Analysis of prognostic germline polymorphisms in patients with advanced hepatocellular carcinoma.

Abstract

The prognosis of hepatocellular carcinoma (HCC) is influenced by both tumor and patient specific factors. Current therapies of advanced HCC target angiogenesis and immune evasion, however there are no clinically useful biomarkers to guide clinicians. Our aim in this retrospective cohort study was to validate single nucleotide polymorphisms (SNPs) prognostic of outcome in advanced HCC from the literature, and to analyze exploratory SNPs chosen from evaluation of the HCC tumor immune microenvironment.
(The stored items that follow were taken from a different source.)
Lemma chld_refines_witness :
  table (chld_command 1 (Some (str "2")) ex_three) !! 0%nat =
    Some (progressed IOS_BB_CALL_HELD (ex_call 1 IOS_BB_CALL_ACTIVE)) /\
  table (chld_command 1 (Some (str "13")) ex_three) !! 2%nat =
    Some (released (ex_call 3 IOS_BB_CALL_WAITING)).
Proof.
  split.
  - exact (chld_refines 1 50 [] ex_three 0 (ex_call 1 IOS_BB_CALL_ACTIVE) eq_refl eq_refl).
  - exact (chld_refines 1 49 [51] ex_three 2 (ex_call 3 IOS_BB_CALL_WAITING) eq_refl eq_refl).
Defined.

(** Answering a waiting call with +CHLD=2 leaves exactly one active call:
    the first ringing slot becomes active, and no other slot in use is active. *)
Theorem chld_answer_one_active ch arg bb i j c :
  four bb -> first_ringing bb = Some i -> table bb !! j = Some c ->
  exists c', table (chld_command ch (Some (50 :: arg)) bb) !! j = Some c' /\
    c'.(c_used) = c.(c_used) /\ c'.(c_id) = c.(c_id) /\
    (j = i -> stat_in [IOS_BB_CALL_ACTIVE] c' = true) /\
    (j <> i -> stat_in [IOS_BB_CALL_ACTIVE] c' = false).
Proof.
  intros H4 Hr Hj. pose proof (chld_table ch 50 arg bb j c H4 Hj) as E. cbv zeta in E.
  rewrite Hr in E. eexists. split; [exact E|].
  change (fit 8 (50 :: arg)) with (50 :: ztake 6 arg). cbn [chld_ref]. unfold answered.
  apply first_from_spec in Hr as (_ & Hi & _).
  destruct (Nat.eqb_spec j i) as [->|Hn].
  - unfold get_call in Hi. change (calls (b_call bb)) with (table bb) in Hi. rewrite Hj in Hi.
    split_and!; try done. intros _. unfold stat_in in *. apply andb_true_iff in Hi as [Hi _].
    simpl in *. by rewrite Hi.
  - unfold when. destruct (stat_in _ c) eqn:A; split_and!; try done; intros _.
    unfold stat_in. simpl. apply andb_false_r.
Qed.

Lemma chld_answer_one_active_witness :
  exists c', table (chld_command 1 (Some (str "2")) ex_three) !! 2%nat = Some c' /\
    c'.(c_used) = true /\ c'.(c_id) = 3 /\
    (2%nat = 2%nat -> stat_in [IOS_BB_CALL_ACTIVE] c' = true) /\
    (2%nat <> 2%nat -> stat_in [IOS_BB_CALL_ACTIVE] c' = false).
Proof.
  exact (chld_answer_one_active 1 [] ex_three 2 2 (ex_call 3 IOS_BB_CALL_WAITING)
           eq_refl eq_refl eq_refl).
Defined.

(** ** Radio off *)

Lemma call_release_reg i bb : b_reg (call_release i bb) = b_reg bb.
Proof.
  unfold call_release, emit_xcallstat. cbv zeta. simpl.
  destruct (_ && _ && _); simpl; rewrite ?at_line_reg; destruct (is_open _ _); by rewrite ?at_line_reg.
Qed.

Lemma release_all_reg bb : b_reg (release_all bb) = b_reg bb.
Proof.
  unfold release_all. apply (for_each_ind (fun s => b_reg s = b_reg bb)); [done|].
  intros i s _ Hs. destruct (c_used _); [by rewrite call_release_reg|done].
Qed.

Lemma creg_zero_frame bb :
  b_call (creg_zero bb) = b_call bb /\ cfun (b_reg (creg_zero bb)) = cfun (b_reg bb).
Proof.
  unfold creg_zero. destruct (_ && _); [|done]. simpl. by rewrite at_line_call, at_line_reg.
Qed.

(** Turning the radio off with +CFUN=0 or +CFUN=4 drops every call,
    cancels a pending registration report and leaves the modem unregistered and
    without service. *)
Theorem radio_off_drops_calls ch arg bb :
  four bb -> (atoi arg = 0 \/ atoi arg = 4) -> bb.(b_reg).(cfun) <> atoi arg ->
  let bb' := at_cfun ch arg bb in
  (forall j c, table bb' !! j = Some c -> c.(c_used) = false) /\
  bb'.(b_reg).(cfun) = atoi arg /\ bb'.(b_reg).(reg_step) = 0 /\
  reg_stat bb' = 0 /\ service_ok bb' = false.
Proof.
  intros H4 Ha Hn. cbv zeta.
  set (b1 := (at_ok ch bb) <| b_reg; cfun := atoi arg |>).
  assert (E : at_cfun ch arg bb = (creg_zero (release_all b1)) <| b_reg; reg_step := 0 |>).
  { unfold at_cfun. cbv zeta. unfold at_ok at 1. rewrite at_line_reg.
    rewrite (proj2 (Z.eqb_neq (atoi arg) (cfun (b_reg bb)))) by congruence.
    unfold b1. destruct Ha as [Ea|Ea]; rewrite Ea; reflexivity. }
  assert (F : cfun (b_reg (at_cfun ch arg bb)) = atoi arg).
  { rewrite E. change (cfun (b_reg (creg_zero (release_all b1))) = atoi arg).
    rewrite (proj2 (creg_zero_frame _)), release_all_reg. reflexivity. }
  split_and!.
  - intros j c Hj. rewrite E in Hj.
    change (table (creg_zero (release_all b1)) !! j = Some c) in Hj.
    unfold table in Hj. rewrite (proj1 (creg_zero_frame _)) in Hj.
    change (table (release_all b1) !! j = Some c) in Hj. rewrite release_all_table in Hj.
    assert (T : table b1 = table bb) by (unfold table, b1; simpl; by rewrite at_ok_call).
    rewrite T in Hj. destruct (table bb !! j) as [c'|] eqn:Ej.
    + rewrite (slot_ltb bb j c' H4 Ej) in Hj. simpl in Hj. injection Hj as <-.
      unfold when. by destruct (c_used c') eqn:U.
    + by destruct (Nat.ltb _ _).
  - exact F.
  - rewrite E. reflexivity.
  - unfold reg_stat. rewrite F. by destruct Ha as [-> | ->].
  - unfold service_ok, radio_ok. rewrite F. by destruct Ha as [-> | ->].
Qed.

Lemma radio_off_drops_calls_witness :
  let bb' := at_cfun 1 (str "4") ex_three in
  (forall j c, table bb' !! j = Some c -> c.(c_used) = false) /\
  bb'.(b_reg).(cfun) = 4 /\ bb'.(b_reg).(reg_step) = 0 /\ reg_stat bb' = 0 /\ service_ok bb' = false.
Proof.
  apply (radio_off_drops_calls 1 (str "4") ex_three); [reflexivity|right; reflexivity|discriminate].
Defined.

(** ** New calls *)

Lemma free_slot_lookup bb i :
  free_slot bb = Some i -> four bb -> exists c, table bb !! i = Some c /\ c.(c_used) = false.
Proof.
  intros H H4. apply first_from_spec in H as ([_ Hi] & Hu & _). unfold four in H4.
  destruct (table bb !! i) as [c|] eqn:E; [|apply lookup_ge_None in E; simpl in Hi; lia].
  exists c. split; [done|]. unfold get_call in Hu. change (calls (b_call bb)) with (table bb) in Hu.
  rewrite E in Hu. by apply negb_true_iff in Hu.
Qed.

Lemma insert_as_alter (l : list IosBbCall) i c : alter (fun _ => c) i l = <[i := c]> l.
Proof. revert i. induction l as [|x l IH]; intros [|i]; try done. exact (f_equal (cons x) (IH i)). Qed.

(** The slot of an incoming call. *)
Definition incoming (bb : IosBbCore) (number : bytes) : IosBbCall :=
  mkCall true true bb.(b_call).(next_call_id) IOS_BB_CALL_INCOMING (-2)
         (bb.(b_env).(now_ms) + 3000) 1 false (fit 32 (intl_number number)).

Lemma call_ring_urcs_table i bb :
  table (call_ring_urcs i bb) =
  alter (fun c => c <| c_rings := 1 |> <| c_next_stat := -2 |>
                    <| c_due_ms := bb.(b_env).(now_ms) + 3000 |>) i (table bb).
Proof.
  assert (X : forall b, tx_only bb b ->
    table (upd_call i (fun c => c <| c_rings := 1 |> <| c_next_stat := -2 |>
                               <| c_due_ms := b.(b_env).(now_ms) + 3000 |>) b) =
    alter (fun c => c <| c_rings := 1 |> <| c_next_stat := -2 |>
                      <| c_due_ms := bb.(b_env).(now_ms) + 3000 |>) i (table bb)).
  { intros b H. unfold table. simpl. by rewrite (tx_call _ _ H), (tx_now _ _ H). }
  unfold call_ring_urcs. cbv zeta. apply X. etransitivity; [|apply at_line_tx].
  match goal with |- tx_only _ (if _ then at_line _ _ ?y else _) => assert (tx_only bb y) as H end.
  - etransitivity; [|apply at_line_tx]. unfold emit_xcallstat.
    destruct (is_open _ _); [apply at_line_tx|reflexivity].
  - destruct (existsb _ _); [|done]. etransitivity; [exact H|apply at_line_tx].
Qed.

(** An incoming call is refused without any effect when the phone has not
    opened its call channel, there is no service, the number is empty or no
    slot is free; otherwise the first free slot rings under a fresh identifier,
    its next ring due three seconds later, and no other slot changes. *)
Theorem incoming_call_spec number bb :
  four bb ->
  let ready := is_open bb.(b_at).(call_ch) bb && service_ok bb && negb (bool_decide (number = [])) in
  match free_slot bb with
  | Some i =>
      if ready then
        (ios_bb_incoming_call number bb).1 = true /\
        table (ios_bb_incoming_call number bb).2 = <[i := incoming bb number]> (table bb) /\
        (exists c, table bb !! i = Some c /\ c.(c_used) = false)
      else ios_bb_incoming_call number bb = (false, bb)
  | None => ios_bb_incoming_call number bb = (false, bb)
  end.
Proof.
  intros H4. cbv zeta. unfold ios_bb_incoming_call.
  assert (N : match number with [] => true | _ :: _ => false end = bool_decide (number = []))
    by (by destruct number).
  rewrite N. unfold call_new. destruct (is_open _ _), (service_ok bb), (bool_decide _);
    cbn [negb orb andb]; destruct (free_slot bb) as [i|] eqn:F; try done.
  split_and!; [done| |by apply free_slot_lookup]. cbn [snd].
  rewrite call_ring_urcs_table. unfold table at 1. simpl.
  rewrite alter_alter. apply (insert_as_alter _ i (incoming bb number)).
Qed.

(** The call channel is open; the card is locked, then unlocked. *)
Definition ex_locked : IosBbCore := ex_core <| b_ch ::= alter (fun c => c <| ch_open := true |>) 1%nat |>.
Definition ex_ready : IosBbCore := ex_locked <| b_sim; pin_ok := true |>.

Lemma incoming_call_spec_witness :
  let bb := ex_ready in
  (ios_bb_incoming_call (str "5551234") bb).1 = true /\
  table (ios_bb_incoming_call (str "5551234") bb).2 = <[0%nat := incoming bb (str "5551234")]> (table bb) /\
  (exists c, table bb !! 0%nat = Some c /\ c.(c_used) = false).
Proof. exact (incoming_call_spec (str "5551234") ex_ready eq_refl). Defined.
Using a database of patients with HCC treated with sorafenib, blood samples were genotyped, clinical variables were retrospectively collected, and SNPs were analyzed for association with progression-free survival (PFS) and overall survival (OS). A subsequent analysis was conducted to determine if identified SNPs were prognostic in trans arterial chemoembolization (TACE) treated patients. Literature review identified 7 SNPs in vascular endothelial growth factor (VEGF), eNOS, angiopoietin 2 (ANGPT2) and vascular endothelial growth factor receptor 2 (VEGFR2), however none were externally validated in our dataset. Of the 35 exploratory immunomodulatory SNPs, the following were associated with PFS or OS: CCL2 C-C motif ligand 2 (CCL2) (rs1024611), interleukin-10 (IL-10) (rs1800896), cytotoxic T-lymphocyte antigen-4 (CTLA-4) (rs231775) and NFKB1 (rs28362491). SNPs identified by literature review to be prognostic in sorafenib treated patients with advanced HCC were not validated in our dataset. Our findings suggest potentially important prognostic implications of SNPs in VEGFR2, CCL2, IL-10, CTLA-4 and NFKB1 that deserve further study.